(** * testdatagen: the Python helpers for data generation and statistical tests

    A shallow embedding of the scripts under [src/testdatagen/python]:

    - [chi_squared_test.py], [ks_test.py]: the single-test utilities, whose
      runner functions raise [ValueError] and whose [main] turns every
      exception into an error record on standard error;
    - [statistical_tests.py]: the multi-test module, whose runners wrap
      their whole body in [try/except] and return dictionaries;
    - [normal_distribution.py], [zipf_distribution.py]: the generators,
      which read and write the process-wide NumPy random generator.

    Modelling conventions.
    - A finite Python float is represented by the rational it denotes
      ([Fin q]); rounding and the infinities are outside the model, [NaN]
      is kept because comparisons with it decide several branches.
    - Decoded JSON arrays of numbers are [list Q].
    - A Python dictionary is an association list in insertion order.
    - A Python exception is a value [Raise e] of the [outcome] monad.
    - NumPy, SciPy and [json] are external: their entry points are the
      fields of the classes [Numeric] and [NumpyRandom], and the runners
      are defined for every instance. *)

From Stdlib Require Import ZArith QArith Qround List String Bool Lia Lqa.
Import ListNotations.

Local Open Scope Z_scope.
Local Open Scope string_scope.
Local Open Scope list_scope.

(* ===================================================================== *)
(** ** Python values *)
(* ===================================================================== *)

Module Py.

(** Python floats, up to rounding. *)
Inductive pyfloat : Type :=
| Fin (q : Q)
| NaN.

Definition Qlt_bool (x y : Q) : bool := negb (Qle_bool y x).

(** [a < b], [a <= b], [a > b] on floats: false on NaN. *)
Definition flt (a b : pyfloat) : bool :=
  match a, b with Fin x, Fin y => Qlt_bool x y | _, _ => false end.
Definition fle (a b : pyfloat) : bool :=
  match a, b with Fin x, Fin y => Qle_bool x y | _, _ => false end.
Definition fgt (a b : pyfloat) : bool := flt b a.

Definition fsub (a b : pyfloat) : pyfloat :=
  match a, b with Fin x, Fin y => Fin (x - y) | _, _ => NaN end.

(** JSON-like values held by the result dictionaries. *)
#[warnings="-register-all"]
Inductive value : Type :=
| VNone
| VBool (b : bool)
| VInt (z : Z)
| VFloat (f : pyfloat)
| VStr (s : string)
| VDict (d : list (string * value)).

(** A result dictionary, and a decoded JSON object of numeric parameters. *)
Definition dict : Type := list (string * value).
Definition params_t : Type := list (string * pyfloat).

(** [d.get(k)] *)
Fixpoint dict_get {A : Type} (k : string) (d : list (string * A)) : option A :=
  match d with
  | [] => None
  | (k', v) :: rest => if String.eqb k k' then Some v else dict_get k rest
  end.

(** [d.get(k, default)] *)
Definition dict_get_default {A : Type} (k : string) (default : A)
    (d : list (string * A)) : A :=
  match dict_get k d with Some v => v | None => default end.

(** Exceptions: the class name ([type(e).__name__]) and [str(e)]. *)
Record exn : Type := { exn_type : string; exn_msg : string }.

Definition ValueError (msg : string) : exn :=
  {| exn_type := "ValueError"; exn_msg := msg |}.
Definition IndexError (msg : string) : exn :=
  {| exn_type := "IndexError"; exn_msg := msg |}.
Definition TypeError (msg : string) : exn :=
  {| exn_type := "TypeError"; exn_msg := msg |}.
Definition ZeroDivisionError (msg : string) : exn :=
  {| exn_type := "ZeroDivisionError"; exn_msg := msg |}.

(** A computation that returns or raises. *)
Inductive outcome (A : Type) : Type :=
| Return (a : A)
| Raise (e : exn).
Arguments Return {A} a.
Arguments Raise {A} e.

Definition bind {A B : Type} (m : outcome A) (k : A -> outcome B) : outcome B :=
  match m with
  | Return a => k a
  | Raise e => Raise e
  end.

(** [try: return m  except Exception as e: return h e] *)
Definition try_except {A : Type} (m : outcome A) (h : exn -> A) : A :=
  match m with
  | Return a => a
  | Raise e => h e
  end.

(** [v > x] for a dictionary value [v] and a float [x]. *)
Definition value_gt (v : value) (x : pyfloat) : outcome bool :=
  match v with
  | VFloat f => Return (fgt f x)
  | VInt z => Return (fgt (Fin (inject_Z z)) x)
  | VBool b => Return (fgt (Fin (inject_Z (if b then 1 else 0))) x)
  | _ => Raise (TypeError "'>' not supported between instances")
  end.

End Py.
Export Py.

Declare Scope py_scope.
Delimit Scope py_scope with py.
Notation "x <- m ;; k" := (bind m (fun x => k))
  (at level 61, m at next level, right associativity) : py_scope.
Notation "' p <- m ;; k" := (bind m (fun x => let p := x in k))
  (at level 61, p pattern, m at next level, right associativity) : py_scope.
Local Open Scope py_scope.

(* ===================================================================== *)
(** ** The external libraries *)
(* ===================================================================== *)

(** The NumPy, SciPy and [json] entry points the test runners call.  Each
    may raise.  Array arguments are the decoded number lists. *)
Class Numeric : Type := {
  (** [np.mean(a)], [np.std(a)], [np.min(a)], [np.max(a)] *)
  np_mean : list Q -> outcome pyfloat;
  np_std : list Q -> outcome pyfloat;
  np_min : list Q -> outcome pyfloat;
  np_max : list Q -> outcome pyfloat;
  (** [np.histogram(a, bins=n)[0]] *)
  np_histogram : list Q -> Z -> outcome (list Z);
  (** [stats.chisquare(f_obs, f_exp)]: statistic and p-value *)
  stats_chisquare : list Q -> list Q -> outcome (pyfloat * pyfloat);
  (** [stats.kstest(data, name, args=...)]: statistic and p-value *)
  stats_kstest : list Q -> string -> list pyfloat -> outcome (pyfloat * pyfloat);
  (** [stats.anderson(data, dist=name)]: statistic and critical values *)
  stats_anderson : list Q -> string -> outcome (pyfloat * list pyfloat);
  (** [stats.shapiro(data)]: statistic and p-value *)
  stats_shapiro : list Q -> outcome (pyfloat * pyfloat);
  (** [json.dumps(obj)] *)
  json_dumps : dict -> outcome string
}.

(** The process-wide generator behind [np.random].  [np.random.seed(s)]
    overwrites the state with one determined by [s] (or raises on a seed
    outside the accepted range, leaving the state alone); the samplers read
    the state and leave a new one. *)
Class NumpyRandom : Type := {
  rng : Type;
  np_random_seed : Z -> outcome rng;
  np_random_normal : pyfloat -> pyfloat -> Z -> rng -> outcome (list pyfloat) * rng;
  np_random_zipf : pyfloat -> Z -> rng -> outcome (list Z) * rng
}.

(* ===================================================================== *)
(** ** chi_squared_test.py *)
(* ===================================================================== *)

(** What a command-line utility leaves behind: at most one line on each
    channel and an exit status.  The error record is kept as a dictionary
    (it holds two strings, so serialising it cannot fail). *)
Record process : Type := {
  stdout : option string;
  stderr : option dict;
  exit_code : Z
}.

(** The [except Exception as e] branch shared by the single-test
    utilities. *)
Definition report_error (e : exn) : process :=
  {| stdout := None;
     stderr := Some [("error", VStr (exn_msg e)); ("type", VStr (exn_type e))];
     exit_code := 1 |}.

Definition report_result (line : string) : process :=
  {| stdout := Some line; stderr := None; exit_code := 0 |}.

Module ChiSquaredTest.
Section Runner.
Context {L : Numeric}.

Definition chi_squared_test (observed expected : list Q) (alpha : pyfloat)
  : outcome dict :=
  if negb (List.length observed =? List.length expected)%nat then
    Raise (ValueError "Observed and expected must have same length")
  else if existsb (fun e => Qeq_bool e 0) expected then
    Raise (ValueError "Expected frequencies cannot be zero")
  else
    '(statistic, pvalue) <- stats_chisquare observed expected ;;
    Return [("statistic", VFloat statistic);
            ("pvalue", VFloat pvalue);
            ("significant", VBool (flt pvalue alpha));
            ("alpha", VFloat alpha)].

(** [main], from the [try] on: [observed] and [expected] are the outcomes
    of the two [json.loads] calls. *)
Definition main (observed expected : outcome (list Q)) (alpha : pyfloat)
  : process :=
  try_except
    (observed <- observed ;;
     expected <- expected ;;
     result <- chi_squared_test observed expected alpha ;;
     line <- json_dumps result ;;
     Return (report_result line))
    report_error.

End Runner.
End ChiSquaredTest.

(* ===================================================================== *)
(** ** ks_test.py *)
(* ===================================================================== *)

Module KsTest.
Section Runner.
Context {L : Numeric}.

Definition ks_test (data : list Q) (distribution : string)
    (params : option params_t) : outcome dict :=
  let params := match params with None => [] | Some p => p end in
  if distribution =? "normal" then
    (* the defaults of [params.get] are evaluated before the lookup *)
    data_mean <- np_mean data ;;
    let mean := dict_get_default "mean" data_mean params in
    data_std <- np_std data ;;
    let std := dict_get_default "std" data_std params in
    '(statistic, pvalue) <- stats_kstest data "norm" [mean; std] ;;
    Return [("statistic", VFloat statistic); ("pvalue", VFloat pvalue)]
  else if distribution =? "zipf" then
    let a := dict_get_default "a" (Fin (3 # 2)) params in
    '(statistic, pvalue) <- stats_kstest data "zipf" [a] ;;
    Return [("statistic", VFloat statistic); ("pvalue", VFloat pvalue)]
  else
    Raise (ValueError ("Unsupported distribution: " ++ distribution)).

(** [main], from the [try] on; [params] is [None] when [--params] is
    absent or empty. *)
Definition main (data : outcome (list Q)) (distribution : string)
    (params : outcome (option params_t)) : process :=
  try_except
    (data <- data ;;
     params <- params ;;
     result <- ks_test data distribution params ;;
     line <- json_dumps result ;;
     Return (report_result line))
    report_error.

End Runner.
End KsTest.

(* ===================================================================== *)
(** ** normal_distribution.py, zipf_distribution.py *)
(* ===================================================================== *)

Section Generators.
Context {R : NumpyRandom}.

| THE PROBLEM |
Return exactly, and only, the lines above starting at the line that contains "(** What a command-line" and ending at the line that contains "exit_code := 1".

| YOUR SOLUTION |
(** What a command-line utility leaves behind: at most one line on each
    channel and an exit status.  The error record is kept as a dictionary
    (it holds two strings, so serialising it cannot fail). *)
Record process : Type := {
  stdout : option string;
  stderr : option dict;
  exit_code : Z
}.

(** The [except Exception as e] branch shared by the single-test
    utilities. *)
Definition report_error (e : exn) : process :=
  {| stdout := None;
     stderr := Some [("error", VStr (exn_msg e)); ("type", VStr (exn_type e))];
     exit_code := 1 |}.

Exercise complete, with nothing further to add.